Aim of the task:
Exactly the lines from the one containing "calculate_ratio (Nat.min (length" through the final line of the data are to be written out again, with nothing added.

Collected data:
======

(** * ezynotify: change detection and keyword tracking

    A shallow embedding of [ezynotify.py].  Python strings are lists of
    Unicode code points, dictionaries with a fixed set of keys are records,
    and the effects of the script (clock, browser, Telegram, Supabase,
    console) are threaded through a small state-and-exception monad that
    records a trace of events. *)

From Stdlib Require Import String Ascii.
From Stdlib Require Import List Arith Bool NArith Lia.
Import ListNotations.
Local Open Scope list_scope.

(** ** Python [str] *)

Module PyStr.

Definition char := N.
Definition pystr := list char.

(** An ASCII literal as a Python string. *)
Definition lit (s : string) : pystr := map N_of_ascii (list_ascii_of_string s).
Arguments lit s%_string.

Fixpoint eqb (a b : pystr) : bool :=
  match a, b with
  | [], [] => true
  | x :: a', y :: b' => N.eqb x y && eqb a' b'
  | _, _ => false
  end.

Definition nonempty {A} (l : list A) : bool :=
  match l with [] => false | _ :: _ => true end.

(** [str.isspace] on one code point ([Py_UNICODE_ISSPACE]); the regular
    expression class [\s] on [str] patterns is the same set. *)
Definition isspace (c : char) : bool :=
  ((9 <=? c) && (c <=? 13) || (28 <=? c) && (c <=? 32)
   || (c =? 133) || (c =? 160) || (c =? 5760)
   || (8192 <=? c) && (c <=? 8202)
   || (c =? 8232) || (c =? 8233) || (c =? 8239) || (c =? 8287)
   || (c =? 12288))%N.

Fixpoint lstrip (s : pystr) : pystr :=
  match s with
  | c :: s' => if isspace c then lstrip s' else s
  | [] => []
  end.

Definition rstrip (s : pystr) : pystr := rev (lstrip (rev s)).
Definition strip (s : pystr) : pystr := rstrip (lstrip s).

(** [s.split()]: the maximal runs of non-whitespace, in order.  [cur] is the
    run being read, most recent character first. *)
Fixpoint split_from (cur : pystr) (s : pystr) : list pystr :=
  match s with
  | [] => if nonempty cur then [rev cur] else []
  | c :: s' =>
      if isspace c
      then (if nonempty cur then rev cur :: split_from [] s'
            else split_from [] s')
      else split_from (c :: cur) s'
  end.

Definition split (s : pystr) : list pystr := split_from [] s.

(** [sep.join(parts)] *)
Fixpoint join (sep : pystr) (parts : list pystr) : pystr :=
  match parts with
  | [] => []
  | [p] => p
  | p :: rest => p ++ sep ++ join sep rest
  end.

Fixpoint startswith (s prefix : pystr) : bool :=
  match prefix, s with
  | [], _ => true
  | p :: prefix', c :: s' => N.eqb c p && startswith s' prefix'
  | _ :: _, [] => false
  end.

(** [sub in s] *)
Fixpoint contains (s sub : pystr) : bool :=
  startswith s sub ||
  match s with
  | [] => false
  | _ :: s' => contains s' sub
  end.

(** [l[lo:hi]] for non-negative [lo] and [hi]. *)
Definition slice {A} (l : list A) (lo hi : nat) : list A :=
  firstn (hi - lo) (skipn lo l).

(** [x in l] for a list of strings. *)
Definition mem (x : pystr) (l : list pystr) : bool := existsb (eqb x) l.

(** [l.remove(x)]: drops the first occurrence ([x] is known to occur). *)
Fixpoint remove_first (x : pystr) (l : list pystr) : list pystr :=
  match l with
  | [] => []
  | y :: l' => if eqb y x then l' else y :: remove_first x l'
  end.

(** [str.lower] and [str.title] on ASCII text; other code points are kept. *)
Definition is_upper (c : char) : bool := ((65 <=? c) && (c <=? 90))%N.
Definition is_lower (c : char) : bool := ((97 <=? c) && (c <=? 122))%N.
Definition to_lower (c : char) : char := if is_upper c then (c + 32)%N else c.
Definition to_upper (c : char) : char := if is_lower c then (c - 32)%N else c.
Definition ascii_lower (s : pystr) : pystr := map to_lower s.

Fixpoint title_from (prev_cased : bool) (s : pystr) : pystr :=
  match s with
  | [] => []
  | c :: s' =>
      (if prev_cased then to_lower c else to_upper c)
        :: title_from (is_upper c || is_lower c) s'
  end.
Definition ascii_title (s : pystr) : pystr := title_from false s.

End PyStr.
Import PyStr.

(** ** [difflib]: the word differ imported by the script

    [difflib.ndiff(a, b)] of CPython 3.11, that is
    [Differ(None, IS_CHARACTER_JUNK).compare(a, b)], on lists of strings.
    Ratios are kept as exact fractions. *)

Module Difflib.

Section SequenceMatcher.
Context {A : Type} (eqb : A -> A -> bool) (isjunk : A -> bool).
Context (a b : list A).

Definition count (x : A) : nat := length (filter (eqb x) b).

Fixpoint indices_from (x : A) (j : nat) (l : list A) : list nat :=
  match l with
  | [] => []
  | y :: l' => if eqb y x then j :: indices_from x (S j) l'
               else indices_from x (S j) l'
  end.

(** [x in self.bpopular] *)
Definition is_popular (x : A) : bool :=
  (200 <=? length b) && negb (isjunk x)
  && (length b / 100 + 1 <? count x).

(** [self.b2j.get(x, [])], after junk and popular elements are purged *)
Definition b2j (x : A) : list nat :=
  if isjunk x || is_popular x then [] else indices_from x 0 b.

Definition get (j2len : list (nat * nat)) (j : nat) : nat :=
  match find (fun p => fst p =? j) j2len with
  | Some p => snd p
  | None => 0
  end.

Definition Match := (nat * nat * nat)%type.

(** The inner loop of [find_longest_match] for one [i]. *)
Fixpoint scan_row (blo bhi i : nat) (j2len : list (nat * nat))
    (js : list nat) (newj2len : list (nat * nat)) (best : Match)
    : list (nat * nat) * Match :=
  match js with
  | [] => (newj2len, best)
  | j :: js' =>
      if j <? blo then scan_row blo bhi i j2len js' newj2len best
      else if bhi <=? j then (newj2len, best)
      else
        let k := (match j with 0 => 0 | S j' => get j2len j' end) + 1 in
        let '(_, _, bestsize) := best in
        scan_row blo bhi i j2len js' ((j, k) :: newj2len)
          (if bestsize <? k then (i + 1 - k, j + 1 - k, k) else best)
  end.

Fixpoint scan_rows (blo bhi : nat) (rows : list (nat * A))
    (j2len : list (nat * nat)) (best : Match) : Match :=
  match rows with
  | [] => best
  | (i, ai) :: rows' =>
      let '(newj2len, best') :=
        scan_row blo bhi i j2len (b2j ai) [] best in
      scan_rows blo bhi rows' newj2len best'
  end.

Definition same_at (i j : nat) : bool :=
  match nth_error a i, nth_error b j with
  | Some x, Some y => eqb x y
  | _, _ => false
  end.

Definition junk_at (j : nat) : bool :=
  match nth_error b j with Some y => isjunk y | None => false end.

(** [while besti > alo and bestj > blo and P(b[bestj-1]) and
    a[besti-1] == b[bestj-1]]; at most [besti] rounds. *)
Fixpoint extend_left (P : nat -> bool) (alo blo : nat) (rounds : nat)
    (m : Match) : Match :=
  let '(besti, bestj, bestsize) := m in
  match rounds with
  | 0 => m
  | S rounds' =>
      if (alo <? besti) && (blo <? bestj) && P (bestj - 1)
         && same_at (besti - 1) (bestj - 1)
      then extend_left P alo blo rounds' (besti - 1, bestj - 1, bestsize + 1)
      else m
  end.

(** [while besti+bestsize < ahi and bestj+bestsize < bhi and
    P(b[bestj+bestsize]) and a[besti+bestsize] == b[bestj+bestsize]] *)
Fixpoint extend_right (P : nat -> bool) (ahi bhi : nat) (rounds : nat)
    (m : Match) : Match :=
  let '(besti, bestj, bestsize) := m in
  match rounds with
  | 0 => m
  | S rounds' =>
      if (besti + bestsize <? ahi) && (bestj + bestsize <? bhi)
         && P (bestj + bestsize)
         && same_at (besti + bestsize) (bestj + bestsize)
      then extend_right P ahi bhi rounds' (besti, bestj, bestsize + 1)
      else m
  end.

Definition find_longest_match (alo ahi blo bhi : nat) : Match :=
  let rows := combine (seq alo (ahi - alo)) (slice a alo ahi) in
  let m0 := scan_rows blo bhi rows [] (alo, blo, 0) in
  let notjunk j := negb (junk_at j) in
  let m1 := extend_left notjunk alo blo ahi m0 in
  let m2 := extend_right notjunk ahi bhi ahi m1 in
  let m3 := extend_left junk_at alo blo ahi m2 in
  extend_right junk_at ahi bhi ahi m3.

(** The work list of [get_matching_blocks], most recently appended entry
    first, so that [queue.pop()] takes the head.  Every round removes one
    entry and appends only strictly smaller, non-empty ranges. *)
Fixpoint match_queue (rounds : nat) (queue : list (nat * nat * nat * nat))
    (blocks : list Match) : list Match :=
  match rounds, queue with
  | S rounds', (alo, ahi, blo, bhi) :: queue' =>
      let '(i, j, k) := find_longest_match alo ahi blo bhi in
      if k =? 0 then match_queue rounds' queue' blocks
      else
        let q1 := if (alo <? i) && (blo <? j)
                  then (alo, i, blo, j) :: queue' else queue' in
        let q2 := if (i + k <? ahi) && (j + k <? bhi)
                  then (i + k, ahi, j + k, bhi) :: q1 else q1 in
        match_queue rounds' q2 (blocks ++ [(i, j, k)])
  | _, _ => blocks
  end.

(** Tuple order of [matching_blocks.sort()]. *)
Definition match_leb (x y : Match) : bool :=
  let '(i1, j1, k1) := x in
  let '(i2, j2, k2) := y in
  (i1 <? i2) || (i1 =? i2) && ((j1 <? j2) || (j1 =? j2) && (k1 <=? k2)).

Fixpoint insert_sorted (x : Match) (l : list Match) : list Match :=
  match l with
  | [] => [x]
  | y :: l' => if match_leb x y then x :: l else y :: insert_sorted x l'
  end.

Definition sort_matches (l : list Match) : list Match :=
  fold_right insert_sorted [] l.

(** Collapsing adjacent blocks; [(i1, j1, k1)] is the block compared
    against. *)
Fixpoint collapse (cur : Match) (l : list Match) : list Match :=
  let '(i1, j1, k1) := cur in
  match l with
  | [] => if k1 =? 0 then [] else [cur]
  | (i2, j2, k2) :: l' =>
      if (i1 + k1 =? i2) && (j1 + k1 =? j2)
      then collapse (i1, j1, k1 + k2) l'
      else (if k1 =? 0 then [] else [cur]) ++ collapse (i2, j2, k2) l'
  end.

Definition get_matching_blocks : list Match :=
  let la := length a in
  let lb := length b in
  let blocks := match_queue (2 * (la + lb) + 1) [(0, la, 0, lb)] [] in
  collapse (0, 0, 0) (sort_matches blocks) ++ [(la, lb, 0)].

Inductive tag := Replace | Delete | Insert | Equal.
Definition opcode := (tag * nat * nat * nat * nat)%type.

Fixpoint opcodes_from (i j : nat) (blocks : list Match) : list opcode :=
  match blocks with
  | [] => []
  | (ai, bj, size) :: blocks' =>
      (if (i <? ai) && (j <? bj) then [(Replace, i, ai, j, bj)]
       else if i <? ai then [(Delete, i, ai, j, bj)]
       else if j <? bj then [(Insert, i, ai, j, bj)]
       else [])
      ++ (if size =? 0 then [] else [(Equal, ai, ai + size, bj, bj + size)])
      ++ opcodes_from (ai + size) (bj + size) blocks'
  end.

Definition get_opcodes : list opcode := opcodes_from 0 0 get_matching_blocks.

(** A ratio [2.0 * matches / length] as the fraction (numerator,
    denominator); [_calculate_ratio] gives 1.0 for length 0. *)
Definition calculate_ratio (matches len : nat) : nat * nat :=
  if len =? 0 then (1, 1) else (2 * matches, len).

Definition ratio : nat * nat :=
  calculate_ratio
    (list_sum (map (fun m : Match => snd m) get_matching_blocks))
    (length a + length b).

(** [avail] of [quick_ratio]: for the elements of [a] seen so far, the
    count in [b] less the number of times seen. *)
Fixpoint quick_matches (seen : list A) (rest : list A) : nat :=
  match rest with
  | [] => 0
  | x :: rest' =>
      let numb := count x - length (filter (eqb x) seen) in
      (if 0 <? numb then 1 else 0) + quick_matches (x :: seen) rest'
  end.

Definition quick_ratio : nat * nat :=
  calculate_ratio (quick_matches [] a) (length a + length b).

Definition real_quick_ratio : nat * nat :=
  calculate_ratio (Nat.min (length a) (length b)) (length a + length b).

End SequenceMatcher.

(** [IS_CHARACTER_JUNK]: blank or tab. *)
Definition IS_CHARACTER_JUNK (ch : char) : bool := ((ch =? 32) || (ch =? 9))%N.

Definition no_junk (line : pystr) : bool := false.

======

Exercise result:
  calculate_ratio (Nat.min (length a) (length b)) (length a + length b).

End SequenceMatcher.

(** [IS_CHARACTER_JUNK]: blank or tab. *)
Definition IS_CHARACTER_JUNK (ch : char) : bool := ((ch =? 32) || (ch =? 9))%N.

Definition no_junk (line : pystr) : bool := false.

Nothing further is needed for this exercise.